When I reflect back I see her total kindness. But when things we're bad I see nothing but the evil come out. She even prides herself by saying "I know I can be a total B****" or things like " I know I'm very hard to deal with".

She believes if she's upset she can take it out on a man like slap him and he is supposed to in her words " take it like a man". And she would yell her lungs out in arguments and when I would say I don't appreciate or want us to yell especially Infront of the kids she would say I'm trying to restrict her. That that is how she knows how to let go of her anger.

I have considered if she is boderline. 
The way she sees me as all bad now makes me tend to think she had BPD.
Her sister does have a mental issue and is confined sometimes and so did her late grandma. 
I love her and wish I could resolve issues. She has done a lot for me and I in part didn't live up to her expectations. She receives counsel from her girlfriends who I don't like. She even told me one of them had been urging her to get rid of me.

I'm receiving 60 percent pay as I'm sick. Short term disability. We have an acct I put money into. When she told me recently she needed some things I told her sure go ahead but kindly use that much not more. As I still have bills too.
I was yelled at about not being a man. Nickle and diming. How when she had she gave to me without question etc. I told her I'm not saying that cause I want to deny her things. I'm in essence saying use wisely. Eg get.diapers and wipes but don't exceed this amount and since next week I'm getting another check, then next time you can get more baby stuff etc. 
She then proceeds to use 150$ extra. I'm getting a separate account. 
I'll forever be reminded how when I was down she did for me. It's always thrown in my face. And all her family and friends are told that.
Her family even told me that that is her house and not mine. I refused the disrespectful insults and left.
She is now struggling financially and with the weight of 3 kids and a home. She's told me that. But she wants to carry on living apart. She's told me not to contact her again till I get better and back to work where I can be able to go over there and pick up the baby and give her some rest. I agree with that. She's frustrated. She's scared. She's pregnant. Etc. I'm not making excuses. In my view her friends do her no justice.


----------



## EleGirl (Dec 3, 2011)

How many months pregnant is she?

She says that the house is hers? Did she buy it before you two got married? Or did the two of you buy it together?


----------



## Gmason (Jan 15, 2020)

Actually renting it 
I found her at the house. She had been there for less than a yr. My house burnt down and that's how I ended up moving with her.


----------



## Gmason (Jan 15, 2020)

She's 3 months pregnant


----------



## Spicy (Jun 18, 2016)

Gmason said:


> She's 3 months pregnant


Is the baby yours?


----------



## Gmason (Jan 15, 2020)

Yes


----------



## phillybeffandswiss (Jan 20, 2013)

Gmason said:


> Yes


I’d get a paternity test regardless of what you believe. Nope, you don’t bring it up or say anything now.


----------



## phillybeffandswiss (Jan 20, 2013)

Gmason said:


> She believes if she's upset she can take it out on a man like slap him and he is supposed to in her words " take it like a man". And she would yell her lungs out in arguments and when I would say I don't appreciate or want us to yell especially Infront of the kids she would say I'm trying to restrict her. That that is how she knows how to let go of her anger.
> 
> I have considered if she is boderline.
> 
> ...


Let me say something, this is controlling and abusive. I understand we as men are taught we can handle this, but it is absolutely not true. 

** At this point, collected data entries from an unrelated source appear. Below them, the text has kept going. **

(** C8: the simulator does what it claims.  With two to twenty nodes and a clock
    that shows a year of four digits, whatever the order of Go's maps and the random
    numbers, it builds the network without a panic, a full mesh in which every node
    knows all others; it publishes one reading per node, and then every node stores
    every reading; and it looks every one of them up again, unchanged, from whichever
    node it picked; the region query around a reading succeeds with an average between
    -10 and 45 degrees.  The only way to fail is that the gossip does not reach 90 per
    cent in 20 steps, which is impossible with up to four nodes; if it succeeds it
    counts only nodes of the network. *)
Theorem dhtsim_run count : 2 <= count <= peerCount ->
  (forall a, a ∈ nodeNames count -> writable (readAt a)) ->
  let run := dhtsim rangeMap seenAt readAt rangeNodes rangeSet source count in
  (exists net net', buildNetwork seenAt (rangeNodes 0) count = Ok net /\
     publishSensorReadings rangeMap readAt (rangeNodes 1 net) net = (net', None) /\
     mesh net' /\ Z.of_nat (size net') = count /\
     forall x n a, net' !! x = Some n -> a ∈ nodeNames count ->
       store n !! sensorKey a = Some (payloadOf readAt a)) /\
  ((run = Ok (inl (PropagationFailed ErrNotReached)) /\ 4 < count) \/
   exists readings avg n res, run = Ok (inr (readings, (avg, n), res)) /\
     readings ≡ₚ map (readingOf readAt) (nodeNames count) /\ wf_temperature avg /\ 1 <= n <= count /\
     1 <= Steps res <= 20 /\ 1 <= ReachedCount res <= count /\ f_le targetRatio (ReachedRatio res) = true).
Proof using Hmap Hnodes Hset.
  intros Hc Hclock run. destruct (published_network count Hc Hclock)
    as (net0 & net & Hbuild & Hpub & Hmesh & Hsize & Haddrs & Hstored).
  split; [by exists net0, net|].
  subst run. unfold dhtsim. rewrite Hbuild. cbn [exec_bind]. rewrite Hpub.
  pose proof (Haddrs _ (Hnodes 3 net)) as Hnames. set (order := rangeNodes 3 net) in *.
  assert (Hquery : verifySensorQueries rangeMap (rangeNodes 2 net) order net =
    inr (map (readingOf readAt) (addrsOf net order))).
  { unfold verifySensorQueries. pose proof (Hnodes 2 net) as H2.
    destruct (rangeNodes 2 net) as [|x first]; [|cbn [head mbind option_bind]].
    { apply Permutation_length in H2. rewrite length_fmap, length_map_to_list in H2. simpl in H2. lia. }
    assert (Hx : x ∈ (map_to_list net).*1) by (rewrite <- H2; left).
    apply list_elem_of_fmap in Hx as ([y n] & -> & Hn%elem_of_map_to_list). cbn [fst]. rewrite Hn.
    apply (query_all rangeMap readAt y n net order [] Hmesh Hn).
    - intros z m a Hz Ha. rewrite Hnames in Ha. by apply (Hstored z).
    - intros a Ha. rewrite Hnames in Ha. destruct (readingOf_codec count a) as (b & Hb & Hd);
        [lia|done|by apply Hclock|]. unfold payloadOf. by rewrite Hb. }
  rewrite Hquery.
  assert (Hlen : Z.of_nat (length (addrsOf net order)) = count).
  { rewrite (length_addrs net Hmesh order (Hnodes 3 net)). exact Hsize. }
  destruct (region_around_first readAt (addrsOf net order)) as (avg & n & -> & Havg & Hn).
  { intros E. rewrite E in Hlen. simpl in Hlen. lia. }
  { unfold peerCount in Hc. lia. }
  pose proof (gossip_outcome rangeSet Hset net Hmesh (rangeNodes 4 net) (Hnodes 4 net) source) as Hgo.
  destruct (runGossipSimulation rangeSet source (rangeNodes 4 net) net) as [err|res].
  - left. destruct Hgo as [-> Hbig]. split; [reflexivity|lia].
  - right. destruct Hgo as (H1 & H2 & _ & H4). exists (map (readingOf readAt) (addrsOf net order)), avg, n, res.
    split; [reflexivity|]. split; [by apply Permutation_map|]. split; [exact Havg|]. split; [lia|].
    split; [exact H1|]. split; [lia|exact H4].
Qed.
End Run.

You need to tell us why you separated. 
Even if the separation is your fault, slapping you is not okay. 
Verbally abusing you is not okay. 
Allowing her family and friends to insult you is not okay.

Even if she has BPD, it is not okay.


----------



## AVR1962 (May 30, 2012)

The situation you are in is NOT healthy and you need to decide what is best for you. I would ask for a paternity test on the baby. What this woman is doing is not just hormonal reactions, this is abusive.


----------



## NextTimeAround (Dec 15, 2011)

AVR1962 said:


> The situation you are in is NOT healthy and you need to decide what is best for you. I would ask for a paternity test on the baby. What this woman is doing is not just hormonal reactions, this is abusive.


This is true. Many other pregnant woman do not slap other people.


----------



## frusdil (Sep 5, 2013)

Please do not accept excuses for her appalling behaviour being caused by hormones because she's pregnant. That's BS. Plenty of pregnant women all over the world don't hit other people. Plenty of women PMSing or having their period don't hit other people. Unacceptable.

Can you imagine the outrage (justified outrage) if a man accused of raping a woman said his hormones made him do it?


----------



## Gmason (Jan 15, 2020)

The hitting was before pregnancy but recently when we were arguing. 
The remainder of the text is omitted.